Dans ce rapport, je souhaite revenir sur cette hypothèse macroéconomique — qui ne s’est pas concrétisée comme prévu —, expliquer pourquoi le marché a résisté, et surtout : comment j'ai continué à réaliser des bénéfices sans m'exposer pleinement. L'une des stratégies que j'ai déjà abordées était la couverture tactique au moyen d'ETF à effet de levier, tels que le Direxion Daily Technology Bull 3X Shares ($TECL). Cette stratégie m’a permis de générer des bénéfices dans un contexte qui allait à l’encontre de ma vision macroéconomique principale : tant que le marché ne baissait pas autant que prévu, j’ai réalisé des rendements tout en contrôlant la gestion des risques et en évitant une exposition totale.
La thèse de base
En octobre 2025, j’ai publié « L’équilibre rompu : comment l’euphorie autour de l’IA et l’effet de levier ont poussé le marché à ses limites ». Sans entrer dans les détails, j’ai identifié dans cette analyse plusieurs tendances critiques qui expliquaient le comportement du marché.

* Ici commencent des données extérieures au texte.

(** Induction on a class with the hypothesis on all its parents. *)
Lemma V2_Class_ind (P : Class -> Prop) :
  (forall ps l n i, Forall P ps -> P (V2.mkClass ps l n i)) ->
  forall c, P c.
Proof.
  intros step. fix self 1. intros [ps l n i]. apply step.
  induction ps as [|p ps IH]; constructor; [apply self | exact IH].
Qed.

(** One call of [validate], spelled out. *)
Lemma V2_validate_run (c : Class) (instance : InstanceConstructor) (w : World) :
  let pre := validate_parents (V2.parents c) instance w in
  let parentResults := MaybeError.foldConjoin (ret_val pre) in
  let own := V2.check (V2.laws c) instance (world_after pre) in
  validate c instance w
  = if MaybeError.isError parentResults then
      Exec.Run
        (MaybeError.conjoin parentResults
           (MaybeError.fail (context_message instance c)))
        (world_after pre)
        [V2.CallValidate c (calls pre)]
    else
      Exec.Run (fst own) (snd own)
        [V2.CallValidate c (calls pre ++ [V2.CallCheck c])].
Proof.
  destruct c as [ps l n i]. cbv zeta.
  unfold V2.validate_parents.
  change (V2.validate instance_name (V2.mkClass ps l n i) instance w)
    with (V2.in_validate (V2.mkClass ps l n i)
            (results <- mapM (fun parent => V2.validate instance_name parent instance) ps ;;
             let parentResults := MaybeError.foldConjoin results in
             if MaybeError.isError parentResults then
               ret (MaybeError.conjoin parentResults
                      (MaybeError.fail (context_message instance (V2.mkClass ps l n i))))
             else V2.check_laws (V2.mkClass ps l n i) instance) w).
  unfold V2.in_validate, bind. cbv zeta.
  destruct (MaybeError.isError _).
  - unfold ret. cbn [ret_val world_after calls]. now rewrite app_nil_r.
  - unfold V2.check_laws. cbn [V2.laws].
    destruct (V2.check l instance _) as [r w']. reflexivity.
Qed.
Definition first_of {A : Type} (a b : option A) : option A :=
  match a with Some _ => a | None => b end.

(** A scalar that is not a string: [null], [true], [false], a number,
    and the three extensions [NaN], [Infinity], [-Infinity]. *)
Definition scan_scalar (s : string) : option (pyval * string) :=
  first_of (scan_word "null" VNone s)
  (first_of (scan_word "true" (VBool true) s)
  (first_of (scan_word "false" (VBool false) s)
  (first_of (scan_number s)
  (first_of (scan_word "NaN" (VFloat S754_nan) s)
  (first_of (scan_word "Infinity" (VFloat (S754_infinity false)) s)
            (scan_word "-Infinity" (VFloat (S754_infinity true)) s)))))).

(** The recursive descent of the decoder.  [json_elements] reads the
    elements of an array from the first character of an element on,
    [json_members] the members of an object from the opening quote of
    a key on.  Every call consumes a character before it descends two
    levels, so twice the length of the text is fuel enough
    ([json_loads_fuel] below). *)
Fixpoint json_value (fuel : nat) (s : string) : option (pyval * string) :=
  match fuel with
  | O => None
  | S fuel' =>
      match s with
      | String c s' =>
          if Ascii.eqb c dquote then
            match scan_string s' with
            | Some (v, rest) => Some (VStr v, rest)
            | None => None
            end
          else if Ascii.eqb c "{"%char then
            match skip_ws s' with
            | String d t =>
                if Ascii.eqb d "}"%char then Some (VDict [], t)
                else json_members fuel' (String d t) []
            | EmptyString => None
            end
          else if Ascii.eqb c "["%char then
            match skip_ws s' with
            | String d t =>
                if Ascii.eqb d "]"%char then Some (VList [], t)
                else json_elements fuel' (String d t) []
            | EmptyString => None
            end
          else scan_scalar s
      | EmptyString => None
      end
  end

with json_elements (fuel : nat) (s : string) (acc : list pyval)
    : option (pyval * string) :=
  match fuel with
  | O => None
  | S fuel' =>
      match json_value fuel' s with
      | Some (v, rest) =>
          match skip_ws rest with
          | String d t =>
              if Ascii.eqb d "]"%char then Some (VList (acc ++ [v])%list, t)
              else if Ascii.eqb d ","%char
              then json_elements fuel' (skip_ws t) (acc ++ [v])%list
              else None
          | EmptyString => None
          end
      | None => None
      end
  end

with json_members (fuel : nat) (s : string) (acc : dict)
    : option (pyval * string) :=
  match fuel with
  | O => None
  | S fuel' =>
      match s with
      | String q s' =>
          if Ascii.eqb q dquote then
            match scan_string s' with
            | Some (key, rest) =>
                match skip_ws rest with
                | String colon t =>
                    if Ascii.eqb colon ":"%char then
                      match json_value fuel' (skip_ws t) with
                      | Some (v, rest') =>
                          match skip_ws rest' with
                          | String d t' =>
                              if Ascii.eqb d "}"%char
                              then Some (VDict (dict_set key v acc), t')
                              else if Ascii.eqb d ","%char
                              then json_members fuel' (skip_ws t') (dict_set key v acc)
                              else None
                          | EmptyString => None
                          end
                      | None => None
                      end
                    else None
                | EmptyString => None
                end
            | None => None
            end
          else None
      | EmptyString => None
      end
  end.

(** [json.loads(s)]; [None] stands for [json.JSONDecodeError]. *)
Definition json_loads (s : string) : option pyval :=
  match json_value (2 * String.length s + 2) (skip_ws s) with
  | Some (v, rest) =>
      match skip_ws rest with
      | EmptyString => Some v
      | String _ _ => None
      end
  | None => None
  end.

(* ================================================================== *)
(** * [parse_reddit_response] *)
(* ================================================================== *)

(** One cleaned item: the dict built for every entry that is kept. *)
Record clean_item : Type := CleanItem {
  item_id : string;
  item_title : string;
  item_url : pyval;
  item_subreddit : string;
  item_date : pyval;
  item_why_relevant : string;
  item_relevance : spec_float
}.

(** The dict a [clean_item] stands for, keys in insertion order. *)
Definition to_dict (c : clean_item) : pyval :=
  VDict [ ("id", VStr (item_id c));
          ("title", VStr (item_title c));
          ("url", item_url c);
          ("subreddit", VStr (item_subreddit c));
          ("date", item_date c);
          ("why_relevant", VStr (item_why_relevant c));
          ("relevance", VFloat (item_relevance c)) ].

(** What the parser writes beside its result. *)
Inductive event : Type :=
| ApiErrorLogged (err_msg : string)
    (* stderr: [REDDIT ERROR] OpenAI API error: {err_msg} *)
| FullErrorLogged (response : dict)
    (* stderr: the first 1000 characters of the indented dump of the response *)
| NoOutputTextWarned (keys : list string).
    (* stdout: [REDDIT WARNING] No output text found ... Keys present: {keys} *)

(** ** Text extraction *)

(** The inner loop over the content of a message: the first mapping of
    type [output_text] gives the text and ends the loop. *)
Fixpoint scan_content (content : list pyval) (output_text : pyval) : pyval :=
  match content with
  | [] => output_text
  | c :: content' =>
      match c with
      | VDict d =>
          if py_eq_str (dict_get "type" d VNone) "output_text"
          then dict_get "text" d (VStr "")
          else scan_content content' output_text
      | _ => scan_content content' output_text
      end
  end.

(** One entry of a list-valued output: the value of [output_text] after
    the body of the loop. *)
Definition scan_entry (item : pyval) (output_text : pyval) : result pyval :=
  match item with
  | VDict d =>
      if py_eq_str (dict_get "type" d VNone) "message" then
        content <- py_iter (dict_get "content" d (VList [])) ;;
        Ok (scan_content content output_text)
      else if dict_mem "text" d then dict_index "text" d
      else Ok output_text
  | VStr _ => Ok item
  | _ => Ok output_text
  end.

(** The loop over a list-valued output; it ends at the first entry that
    leaves a true [output_text]. *)
Fixpoint scan_output (output : list pyval) (output_text : pyval) : result pyval :=
  match output with
  | [] => Ok output_text
  | item :: output' =>
      text <- scan_entry item output_text ;;
      if truthy text then Ok text else scan_output output' text
  end.
(** C8: a run with [state=absent] whose web-check lookup on the resolved
    host returns no record reports [changed=False] with the message that
    the web check does not exist; it has issued the login and the two
    lookups, and no create, update or delete call. *)
Theorem absent_on_absent_noop {W} (zapi : method → value → W → reply * W)
    (check_mode : bool) (p : params) (d : dict) (web_check_name host_name : value)
    (s : machine) (session : value) (h : dict) (hosts : list value) (hostid : value)
    (w1 w2 w3 : W) :
  web_check p = VDict d →
  d !! "web_check_name" = Some web_check_name →
  d !! "host_name" = Some host_name → Py.truthy host_name = true →
  Py.eq (state p) (VStr "absent") = true →
  zapi user_login (login_args p) (remote s) = (Returns session, w1) →
  zapi host_get (host_get_params host_name) w1 = (Returns (VList (VDict h :: hosts)), w2) →
  h !! "hostid" = Some hostid →
  zapi webcheck_get (webcheck_get_params web_check_name hostid) w2
  = (Returns (VList []), w3) →
  let issued := [(user_login, login_args p); (host_get, host_get_params host_name);
                 (webcheck_get, webcheck_get_params web_check_name hostid)] in
  main zapi check_mode true p s
  = (Exit (does_not_exist_report web_check_name), Machine w3 (calls s ++ issued))
  ∧ Forall (λ c : call, mutating c.1 = false) issued.
Proof.
  intros Hwc Hname Hhost Htruthy Hstate Hlogin Hhosts Hid Hget issued.
  split; [|by repeat constructor].
  unfold login_args in Hlogin. unfold main. rewrite Hwc, Hstate.
  rewrite (bind_ret_run _ _ s () s) by done.
  rewrite (bind_ret_run _ _ s true s)
    by (by rewrite lift_run, (contains_present d _ web_check_name)).
  rewrite (bind_ret_run _ _ s web_check_name s)
    by (by rewrite lift_run, (getitem_present d _ web_check_name)).
  erewrite bind_ret_run;
    [|unfold try_except; by rewrite (zapi_call_returns zapi _ _ _ _ _ Hlogin)].
  erewrite bind_ret_run;
    [|by rewrite lift_run, (get_value_by_key_present d _ host_name)].
  rewrite Htruthy. erewrite bind_ret_run by done.
  erewrite bind_ret_run; [|by apply (get_host_id_found zapi host_name _ h hosts hostid w2)].
  erewrite bind_ret_run; [|by apply (get_web_check_none zapi web_check_name hostid _ w3)].
  simpl. unfold issued. by rewrite <-!app_assoc.
Qed.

Ma principale préoccupation ne concernait pas l'investisseur discrétionnaire, mais plutôt les flux programmatiques insensibles au prix. Les modèles quantitatifs indiquaient que les CTA (Commodity Trading Advisors) et les fonds de contrôle de la volatilité affichaient une exposition aux actions proche de ses plus hauts historiques. Ils opèrent selon des règles strictes de suivi de tendance et de volatilité cible : si le S&P 500 avait franchi avec conviction la moyenne mobile à 50 jours (DMA50) ou des supports clés (les 5 700 points de l'époque), les algorithmes auraient déclenché ventes automatiques estimées entre 30 000 et 50 000 M$ en une semaine. Un mouvement mécanique capable de créer une boucle de rétroaction négative, dans laquelle les ventes génèrent de la volatilité et où la volatilité oblige à réduire encore davantage son exposition, indépendamment des fondamentaux.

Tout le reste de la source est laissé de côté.